July 27, 2018 by nwilliams
In an ironic turn of events, identity theft protection service LifeLock might not be so well-protected itself. A couple of days ago, a vulnerability in their marketing page allowed users (or perhaps hackers) to access the email addresses of LifeLock users, by changing only one digit in the web address. While LifeLock made it clear that this was not a breach (i.e., hackers did not access the email addresses, they merely could have), and the vulnerability is being resolved, there are still some nuggets of wisdom we can glean from the situation.

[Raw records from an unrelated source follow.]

Lemma vma_split_spec h g L1 a x L2 addr :
  vm_ok h g (L1 ++ (a, x) :: L2) -> vm_start x < addr < vm_end x ->
  exists h' b y, vma_split malloc h a addr = Some (h', 0) /\
    vm_ok h' g (L1 ++ (a, set_end x addr) :: (b, y) :: L2) /\
    aview h' y = (right_part (set_name x 0) addr, snd (aview h x)) /\
    (forall q, is_Some (h_name h !! q) -> h_name h' !! q = h_name h !! q).
Proof.
  intros H Hlt. pose proof H as [Hh Hs Hn Hnm Ho Ht Hu]. pose proof Hs as Hs'. apply vseg_app in Hs' as [S1 S2]. cbn [vseg haddr] in S1, S2.
  destruct S2 as (Ha & Hm & S2). unfold vma_split. rewrite (proj2 (Z.eqb_neq _ _) Ha). unfold read. rewrite Hm.
  cbn [mbind option_bind v_area vm_next]. replace ((addr <=? vm_start x) || (addr >=? vm_end x)) with false by lia.
  destruct (vma_alloc_spec h) as (h1 & b & -> & Hb & Hbf & En1 & Ev1). rewrite (proj2 (Z.eqb_neq _ _) Hb).
  assert (vm_name x <> 0 -> is_Some (h_name h1 !! vm_name x)) as Hnx.
  { intros Hne. rewrite En1. apply Hnm. eapply names_elem; [|done]. apply elem_of_app; right; by apply elem_of_cons; left. }
  destruct (dup_name_spec h1 (vm_name x) Hnx) as (h2 & q & -> & Ev2 & Hq0 & Hq & Hkeep). cbn [mbind option_bind].
  rewrite En1 in Hq, Hkeep.
  set (y := if is_file x then set_offset (set_start (set_name x q) addr) (i64 (vm_offset (set_start (set_name x q) addr) + (addr - vm_start x)))
            else set_start (set_name x q) addr).
  assert (vm_start y = addr /\ vm_end y = vm_end x /\ vm_name y = q) as (Y1 & Y2 & Y3) by (unfold y; by case_if).
  assert (a <> b) as Hab by (intros ->; congruence).
  assert (h_vma (put_vma h2 b (mkVma y (haddr L2 0) a)) !! a = Some (mkVma x (haddr L2 0) (laddr 0 L1))) as Hm3.
  { cbn [put_vma h_vma]. rewrite lookup_insert_ne by done. rewrite Ev2, Ev1, lookup_insert_ne by done. done. }
  destruct (modify_ok _ a _ (fun v => mkVma (set_end (v_area v) addr) b (vm_prev v)) Hm3) as (h3 & -> & Ev3 & Hse3).
  cbn [mbind option_bind].
  assert (forall c, c <> a -> c <> b -> h_vma h3 !! c = h_vma h !! c) as Hold.
  { intros c Hca Hcb. rewrite Ev3, lookup_insert_ne by done. cbn [put_vma h_vma]. rewrite lookup_insert_ne by done.
    rewrite Ev2, Ev1, lookup_insert_ne by done. done. }
  rewrite fmap_mid in Hn. apply nodup_mid in Hn as (N1 & N2 & Hn). cbn [fst] in N1, N2.
  assert ((b ∉ L1.*1) /\ (b ∉ L2.*1)) as [B1 B2].
  { split; intros Hi; [eapply vseg_dom in Hi; [|exact S1]|eapply vseg_dom in Hi; [|exact S2]]; rewrite Hbf in Hi; by destruct Hi. }
  assert (vseg (h_vma h3) 0 L1 a) as S1'.
  { eapply vseg_frame; [|exact S1]. intros c Hc. apply Hold; by intros ->. }
  assert (vseg (h_vma h3) a L2 0) as S2'.
  { eapply vseg_frame; [|exact S2]. intros c Hc. apply Hold; by intros ->. }
  assert (NoDup L2.*1) as Hn2 by (by apply NoDup_app in Hn as (_ & _ & ?)).
  destruct (fix_prev h3 a L2 b S2' Hn2) as (h4 & -> & S4 & Hse4).
  cbn [mbind option_bind]. exists h4, b, y. split; [done|].
  assert (h_name h4 = h_name h2) as En4 by (destruct Hse4 as (-> & _), Hse3 as (-> & _); done).
  destruct Hse4 as (_ & Hf4 & _).
  pose proof (split_names h h2 g L1 a x L2 b y q addr H Y3 Hq0 Hq Hkeep) as Hnames. split_and!; [split|..].
  - rewrite Hh, !haddr_app. done.
  - apply vseg_app. cbn [vseg haddr]. split_and!; try done.
    + eapply vseg_frame; [|exact S1']. intros c Hc. apply Hf4. intros Hc2. apply NoDup_app in Hn as (_ & Hd & _). by eapply Hd.
    + rewrite Hf4, Ev3, lookup_insert_eq by done. done.
    + rewrite Hf4, Ev3, lookup_insert_ne by done. cbn [put_vma h_vma]. by rewrite lookup_insert_eq.
  - rewrite fmap_mid. cbn [fmap list_fmap fst]. apply nodup_mid. rewrite not_elem_of_cons. split_and!; [done|done|done|].
    apply nodup_mid. by split_and!.
  - rewrite En4. apply Hnames.
  - apply Hnames.
  - apply (tidy_split _ _ _ x); [done|done|by rewrite Y1|done|done].
  - rewrite Hu, !total_app, !total_cons, Y1, Y2. cbn [set_end vm_start vm_end]. lia.
  - unfold aview. rewrite Y3, En4. unfold right_part. f_equal.
    + unfold y, is_file. cbn [set_name vm_type]. by case_if.
    + cbn [snd]. destruct (Z.eqb_spec (vm_name x) 0) as [Hz|Hz].
      * rewrite (proj2 Hq0 Hz). done.
      * destruct (Z.eqb_spec q 0); [tauto|]. by apply Hq.
  - intros r Hr. rewrite En4. by apply Hkeep.
Qed.

(** ** [vma_unmap_range] *)

Lemma views_keep h h' g L :
  vm_ok h g L -> (forall q, is_Some (h_name h !! q) -> h_name h' !! q = h_name h !! q) -> views h' L = views h L.
Proof. intros H Hk. apply views_frame. intros q Hq. apply Hk. by apply (ok_names _ _ _ H). Qed.

Lemma aview_name h h' x : (vm_name x <> 0 -> h_name h' !! vm_name x = h_name h !! vm_name x) -> aview h' x = aview h x.
Proof. intros E. unfold aview. f_equal. destruct (Z.eqb_spec (vm_name x) 0); auto. Qed.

Anything Can Cause a Breach
We’ve heard a lot lately about phishing attacks and password-related hacks, but this incident is a good reminder that, when it comes to the internet, any oversight can lead to a potential breach. In this case, it was a little programming detail that theoretically left the door open to millions of users’ email addresses. This does not number among the “big ticket” items that security awareness training typically covers, but it *does* fall under the category of generally taking the work we do on the internet--and the data we protect there--seriously. As LifeLock has proven, it doesn’t take much to have your name potentially sullied...even if no hack actually occurred.
From Molehill to Mountain
Here’s another thing to consider. Even if the email addresses *were* accessed by a hacker, how much trouble would that actually cause? Sure, they’re not intended to be accessible from the company’s webpage (and that’s the principle of the thing), but emails are not hard to get ahold of, generally. What’s the worst a hacker could do with an email address? Well, as KrebsOnSecurity pointed out, having two key pieces of information--a user’s email address and the knowledge that they subscribe to a particular service--sets a hacker up to launch the perfect spear-phishing attack. The hacker can use that inside knowledge, combined with the email address, to craft a spoofed email far more convincing and effective than most phishing attempts. And that phishing email, in turn, can trick the user into giving away really valuable information. So, not only can anything become a potential vulnerability, but the smallest, most innocuous piece of information can turn lethal in the wrong hands.
- As an organization, don’t overlook details that could be putting your users’ data at risk. Make sure that programmers are regularly and carefully reviewing all web pages to ensure total security. (Pssst...an OWASP compliance course can provide a helpful framework for that.)
- As a user, be aware that your data--including your email address--is never 100% secure. Keep this in mind when receiving and responding to emails, and be extra vigilant.